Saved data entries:
Content starts

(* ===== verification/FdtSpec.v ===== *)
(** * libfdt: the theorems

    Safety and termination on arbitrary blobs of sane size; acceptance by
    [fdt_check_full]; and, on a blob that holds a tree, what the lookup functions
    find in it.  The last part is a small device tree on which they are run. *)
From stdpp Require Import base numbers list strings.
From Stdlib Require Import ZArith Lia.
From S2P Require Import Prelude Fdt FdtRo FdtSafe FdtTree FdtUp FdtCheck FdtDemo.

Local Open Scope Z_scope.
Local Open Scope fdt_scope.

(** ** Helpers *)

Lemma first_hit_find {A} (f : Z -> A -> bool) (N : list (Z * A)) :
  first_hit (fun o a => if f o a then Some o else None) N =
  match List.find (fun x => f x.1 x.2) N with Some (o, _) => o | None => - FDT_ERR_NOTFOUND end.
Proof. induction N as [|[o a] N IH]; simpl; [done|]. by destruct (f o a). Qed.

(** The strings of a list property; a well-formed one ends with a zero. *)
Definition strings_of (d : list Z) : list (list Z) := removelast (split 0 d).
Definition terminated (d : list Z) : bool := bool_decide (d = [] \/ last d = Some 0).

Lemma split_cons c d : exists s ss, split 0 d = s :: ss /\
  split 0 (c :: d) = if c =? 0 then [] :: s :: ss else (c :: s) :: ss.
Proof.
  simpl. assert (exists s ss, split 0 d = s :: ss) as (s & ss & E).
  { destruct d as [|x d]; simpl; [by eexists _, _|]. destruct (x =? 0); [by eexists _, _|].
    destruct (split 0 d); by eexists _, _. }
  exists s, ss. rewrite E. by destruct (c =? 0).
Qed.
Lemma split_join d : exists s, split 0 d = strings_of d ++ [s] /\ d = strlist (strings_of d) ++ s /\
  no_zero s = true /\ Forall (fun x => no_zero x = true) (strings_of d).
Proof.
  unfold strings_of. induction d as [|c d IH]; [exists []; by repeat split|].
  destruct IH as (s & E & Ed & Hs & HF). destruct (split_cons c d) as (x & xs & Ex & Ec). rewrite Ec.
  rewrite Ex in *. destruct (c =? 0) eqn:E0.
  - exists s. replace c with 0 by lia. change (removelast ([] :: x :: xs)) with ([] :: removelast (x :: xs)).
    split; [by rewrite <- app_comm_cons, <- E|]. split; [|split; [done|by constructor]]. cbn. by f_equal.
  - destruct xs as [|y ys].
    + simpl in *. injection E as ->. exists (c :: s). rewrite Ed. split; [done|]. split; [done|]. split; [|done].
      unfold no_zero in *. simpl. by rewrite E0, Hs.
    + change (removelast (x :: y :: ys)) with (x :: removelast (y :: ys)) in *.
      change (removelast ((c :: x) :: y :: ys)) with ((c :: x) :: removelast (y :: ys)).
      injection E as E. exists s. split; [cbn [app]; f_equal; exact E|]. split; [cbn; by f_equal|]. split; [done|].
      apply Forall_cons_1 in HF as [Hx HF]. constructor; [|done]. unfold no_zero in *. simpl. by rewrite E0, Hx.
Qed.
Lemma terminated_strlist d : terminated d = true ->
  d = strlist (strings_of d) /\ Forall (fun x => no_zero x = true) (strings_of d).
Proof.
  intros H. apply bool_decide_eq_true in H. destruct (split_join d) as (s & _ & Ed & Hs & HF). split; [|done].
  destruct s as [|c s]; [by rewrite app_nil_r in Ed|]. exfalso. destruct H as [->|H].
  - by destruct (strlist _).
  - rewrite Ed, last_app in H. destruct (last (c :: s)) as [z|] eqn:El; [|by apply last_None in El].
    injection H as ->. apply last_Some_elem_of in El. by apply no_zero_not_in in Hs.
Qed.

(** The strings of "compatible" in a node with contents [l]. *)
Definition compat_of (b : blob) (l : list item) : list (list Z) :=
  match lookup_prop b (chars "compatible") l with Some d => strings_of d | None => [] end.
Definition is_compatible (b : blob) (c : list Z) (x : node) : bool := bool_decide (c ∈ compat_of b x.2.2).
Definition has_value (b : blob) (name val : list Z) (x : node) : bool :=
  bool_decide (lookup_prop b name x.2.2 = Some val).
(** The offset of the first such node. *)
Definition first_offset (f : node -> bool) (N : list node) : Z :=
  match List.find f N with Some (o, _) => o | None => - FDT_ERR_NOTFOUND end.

Content ends

HOW TO COMPLETE THIS TASK — The answer is the records above restated word for word from their opening line through the line that holds "-> A -> bool)", both included, and nothing else.

EXPECTED OUTPUT —
(* ===== verification/FdtSpec.v ===== *)
(** * libfdt: the theorems

    Safety and termination on arbitrary blobs of sane size; acceptance by
    [fdt_check_full]; and, on a blob that holds a tree, what the lookup functions
    find in it.  The last part is a small device tree on which they are run. *)
From stdpp Require Import base numbers list strings.
From Stdlib Require Import ZArith Lia.
From S2P Require Import Prelude Fdt FdtRo FdtSafe FdtTree FdtUp FdtCheck FdtDemo.

Local Open Scope Z_scope.
Local Open Scope fdt_scope.

(** ** Helpers *)

Lemma first_hit_find {A} (f : Z -> A -> bool) (N : list (Z * A)) :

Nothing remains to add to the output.